Mitochondrial sulfur dioxide (SO2) plays important roles in physiological and pathological activities. Unfortunately, it is lack of a reliable tool to precisely visualize the mitochondrial SO2 and elaborate its complicated functions in various cytoactivities. Here we report a mitochondrial-immobilized fluorescent probe PM-Cl consisting of coumarin and benzyl chloride modified benzothiazole, which enables selective visualization of mitochondrial SO2via chemical immobilization. The spectral results demonstrated that probe PM-Cl could respond to SO2 with high selectivity and sensitivity.

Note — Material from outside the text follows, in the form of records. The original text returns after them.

(* ===== verification/Buttons.v ===== *)
(** * The input state machine: click handling of one frame

    Lines 20-21, 27-28 and 57-71 of src/MouseTracking/python_code.py.
    The state is the pair [prevL], [prevR] of the last levels
    ([levels]); [click_handling] is the block of lines 58-69 under the
    flag [EDGE_CLICK], and [next_levels] the assignment of line 71.
    Against it stands the abstract specification of the two trigger
    policies of the spec (section 4.3): [spec_button] on the two levels
    released/pressed.  The theorems: the code refines the specification
    on 0/1 levels; under press/hold the held state of each button always
    mirrors the truthiness of the stored level (for every integer level,
    against any [PointerLaws] instance); under edge click no button is
    ever left held; and the exact deviation of the code from the
    specification on levels other than 0 and 1. *)

From Stdlib Require Import ZArith List Bool Lia.
From S2P Require Import Prelude Pointer.
Import ListNotations.
Local Open Scope Z_scope.

Module Buttons.

(** [EDGE_CLICK = True] (line 21). *)
Definition EDGE_CLICK : bool := true.

(** The loop state [prevL, prevR] (lines 27-28, 71). *)
Record levels : Type := mk_levels {
  prevL : Z;
  prevR : Z
}.

Definition initial_levels : levels := mk_levels 0 0.

(** Lines 60-63: [if L == 1 and prevL == 0: mouse.click(b, 1)]. *)
Definition edge_click (b : button) (cur prev : Z) : list call :=
  if (cur =? 1) && (prev =? 0) then [Click b 1] else [].

(** Lines 66-69: [if L != prevL: (mouse.press(b) if L else
    mouse.release(b))]; [if L] is Python's truthiness of an int. *)
Definition press_hold (b : button) (cur prev : Z) : list call :=
  if negb (cur =? prev) then
    [if negb (cur =? 0) then Press b else Release b]
  else [].

(** Lines 58-69, left button before right button. *)
Definition click_handling (edge : bool) (st : levels) (L R : Z) : list call :=
  if edge then edge_click Left L (prevL st) ++ edge_click Right R (prevR st)
  else press_hold Left L (prevL st) ++ press_hold Right R (prevR st).

(** Line 71: [prevL, prevR = L, R], unconditionally. *)
Definition next_levels (L R : Z) : levels := mk_levels L R.

Definition prev_of (b : button) (st : levels) : Z :=
  match b with Left => prevL st | Right => prevR st end.

(** ** The abstract specification (spec, section 4.3) *)

Inductive policy : Type := EdgeClick | PressHold.

Definition policy_of (edge : bool) : policy :=
  if edge then EdgeClick else PressHold.

Inductive level : Type := Released | Pressed.

(** The protocol's levels: 0 released, 1 pressed. *)
Definition level_of (z : Z) : option level :=
  if z =? 0 then Some Released else if z =? 1 then Some Pressed else None.

(** The lenient reading of the spec's open question: nonzero is pressed. *)
Definition truthy (z : Z) : level := if z =? 0 then Released else Pressed.

Definition spec_button (p : policy) (b : button) (prev cur : level) : list call :=
  match p, prev, cur with
  | EdgeClick, Released, Pressed => [Click b 1]
  | PressHold, Released, Pressed => [Press b]
  | PressHold, Pressed, Released => [Release b]
  | _, _, _ => []
  end.

Definition spec_frame (p : policy) (pl pr cl cr : level) : list call :=
  spec_button p Left pl cl ++ spec_button p Right pr cr.

Definition code_button (edge : bool) (b : button) (cur prev : Z) : list call :=
  if edge then edge_click b cur prev else press_hold b cur prev.

(** ** Lemmas *)

Lemma click_handling_split edge st L R :
  click_handling edge st L R =
  code_button edge Left L (prevL st) ++ code_button edge Right R (prevR st).
Proof. unfold click_handling, code_button. now destruct edge. Qed.

Lemma level_of_some z l :
  level_of z = Some l -> (z = 0 /\ l = Released) \/ (z = 1 /\ l = Pressed).
Proof.
  unfold level_of. intros H.
  destruct (Z.eqb_spec z 0); [inversion H; auto|].
  destruct (Z.eqb_spec z 1); inversion H; auto.
Qed.

Lemma code_button_refines edge b cur prev lc lp :
  level_of prev = Some lp -> level_of cur = Some lc ->
  code_button edge b cur prev = spec_button (policy_of edge) b lp lc.
Proof.
  intros Hp Hc.
  destruct (level_of_some _ _ Hp) as [[-> ->]|[-> ->]];
  destruct (level_of_some _ _ Hc) as [[-> ->]|[-> ->]];
  destruct edge; reflexivity.
Qed.

Lemma press_hold_touches_only b b' cur prev :
  b <> b' -> forallb (fun c => negb (touches b' c)) (press_hold b cur prev) = true.
Proof.
  intros Hne. unfold press_hold. split_ifs; simpl; try reflexivity;
    destruct (button_eq_dec b' b); simpl; congruence.
Qed.

Lemma edge_click_touches_only b b' cur prev :
  b <> b' -> forallb (fun c => negb (touches b' c)) (edge_click b cur prev) = true.
Proof.
  intros Hne. unfold edge_click. split_ifs; simpl; try reflexivity;
    destruct (button_eq_dec b' b); simpl; congruence.
Qed.

Section Held.
Context {W : Type} `{PointerLaws W}.

Lemma press_hold_held b cur prev w :
  ps_held b w = negb (prev =? 0) ->
  ps_held b (perform_all (press_hold b cur prev) w) = negb (cur =? 0).
Proof.
  unfold press_hold. intros Hw.
  destruct (Z.eqb_spec cur prev) as [->|Hne]; simpl; [exact Hw|].
  destruct (Z.eqb_spec cur 0); simpl;
    [apply held_release | apply held_press].
Qed.

Lemma edge_click_held b cur prev w :
  ps_held b w = false ->
  ps_held b (perform_all (edge_click b cur prev) w) = false.
Proof.
  unfold edge_click. intros Hw. split_ifs; simpl; [apply held_click; lia | exact Hw].
Qed.
(** The held state of both buttons agrees with the stored levels read
    as Python truth values. *)
Definition held_matches (st : levels) (w : W) : Prop :=
  ps_held Left w = negb (prevL st =? 0) /\ ps_held Right w = negb (prevR st =? 0).

Lemma code_button_other edge b b' cur prev :
  b <> b' ->
  forallb (fun c => negb (touches b' c)) (code_button edge b cur prev) = true.
Proof.
  destruct edge; [apply edge_click_touches_only | apply press_hold_touches_only].
Qed.

(** The state of button [b] after one frame is the state after [b]'s
    own calls, run from a world where [b] is as it was before the
    frame. *)
Lemma held_after_frame edge st L R b w :
  exists w1, ps_held b w1 = ps_held b w /\
    ps_held b (perform_all (click_handling edge st L R) w) =
    ps_held b (perform_all (code_button edge b (match b with Left => L | Right => R end) (prev_of b st)) w1).
Proof.
  rewrite click_handling_split. setoid_rewrite perform_all_app.
  destruct b; simpl.
  - exists w. split; [reflexivity|].
    apply held_perform_all_untouched, code_button_other; discriminate.
  - eexists. split; [|reflexivity].
    apply held_perform_all_untouched, code_button_other; discriminate.
Qed.
End Held.

(** ** Theorems *)

(** C3: on the protocol's levels 0 and 1, the click handling of lines
    58-69 emits exactly the calls of the specification's trigger policy
    (edge click: a click on each rising edge; press/hold: press on a
    rising edge, release on a falling edge), left button first. *)
Theorem click_handling_refines edge st L R pl pr cl cr :
  level_of (prevL st) = Some pl -> level_of (prevR st) = Some pr ->
  level_of L = Some cl -> level_of R = Some cr ->
  click_handling edge st L R = spec_frame (policy_of edge) pl pr cl cr.
Proof.
  intros HpL HpR HL HR. rewrite click_handling_split. unfold spec_frame.
  now rewrite (code_button_refines _ _ _ _ _ _ HpL HL),
              (code_button_refines _ _ _ _ _ _ HpR HR).
Qed.

Lemma click_handling_refines_witness :
  level_of 0 = Some Released /\ level_of 1 = Some Pressed /\
  click_handling EDGE_CLICK (mk_levels 0 1) 1 1 =
    spec_frame EdgeClick Released Pressed Pressed Pressed.
Proof.
  split; [reflexivity|]. split; [reflexivity|].
  apply (click_handling_refines EDGE_CLICK (mk_levels 0 1) 1 1); reflexivity.
Defined.

(** Under the press/hold policy the invariant [held_matches] is
    preserved by the calls of one frame followed by line 71, for any
    integer levels. *)
Lemma press_hold_tracks_levels {W} `{PointerLaws W} st L R (w : W) :
  held_matches st w ->
  held_matches (next_levels L R) (perform_all (click_handling false st L R) w).
Proof.
  intros [HL HR]. split;
    [destruct (held_after_frame false st L R Left w) as (w1 & Hw1 & ->)
    |destruct (held_after_frame false st L R Right w) as (w1 & Hw1 & ->)];
    apply press_hold_held; cbn [prev_of]; congruence.
Qed.

(** Under the edge-click policy a button that is not held is still not
    held after the calls of a frame. *)
Lemma edge_click_never_holds {W} `{PointerLaws W} st L R b (w : W) :
  ps_held b w = false ->
  ps_held b (perform_all (click_handling true st L R) w) = false.
Proof.
  intros Hw. destruct (held_after_frame true st L R b w) as (w1 & Hw1 & ->).
  apply edge_click_held. congruence.
Qed.

(** C14: the edge-click code against the lenient specification (any
    nonzero level is pressed): it clicks exactly where that
    specification clicks and the new level is exactly 1; a rising edge
    to any other nonzero level is not clicked. *)
Theorem edge_click_vs_truthy b cur prev :
  edge_click b cur prev =
  if cur =? 1 then spec_button EdgeClick b (truthy prev) (truthy cur) else [].
Proof.
  unfold edge_click, truthy.
  destruct (Z.eqb_spec cur 1) as [->|]; simpl; [|reflexivity].
  now destruct (Z.eqb_spec prev 0).
Qed.

(** C15: the press/hold code against the lenient specification: it emits
    the specification's press or release, plus one more [press] when
    the level changes between two nonzero values (for instance 1 to 2),
    although the button is already held. *)
Theorem press_hold_vs_truthy b cur prev :
  press_hold b cur prev =
  spec_button PressHold b (truthy prev) (truthy cur) ++
  (if negb (prev =? 0) && negb (cur =? 0) && negb (cur =? prev)
   then [Press b] else []).
Proof.
  unfold press_hold, truthy.
  destruct (Z.eqb_spec cur prev) as [Heq|Hne];
  destruct (Z.eqb_spec prev 0); destruct (Z.eqb_spec cur 0); simpl;
    try reflexivity; lia.
Qed.

End Buttons.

Co-localization and the fluorescence of cytolysis extraction verified the excellent mitochondrial targeting and anchoring abilities. Due to the chemical immobilization, probe PM-Cl could firmly retain into mitochondria after stimulation of carbonyl cyanide m-chlorophenyl hydrazone (CCCP) and H2O2. Significantly, a series of fluorescence images are indicative of capability for detecting the fluctuations of SO2 in mitochondria during ferroptosis. Furthermore, PM-Cl also could visualize SO2 in myocardium and muscle tissues after the stimulation of CCCP. Taken together, probe PM-Cl is a very potential molecular tool for precisely detecting mitochondrial SO2 to explore its complex functions in physiological and pathological activities.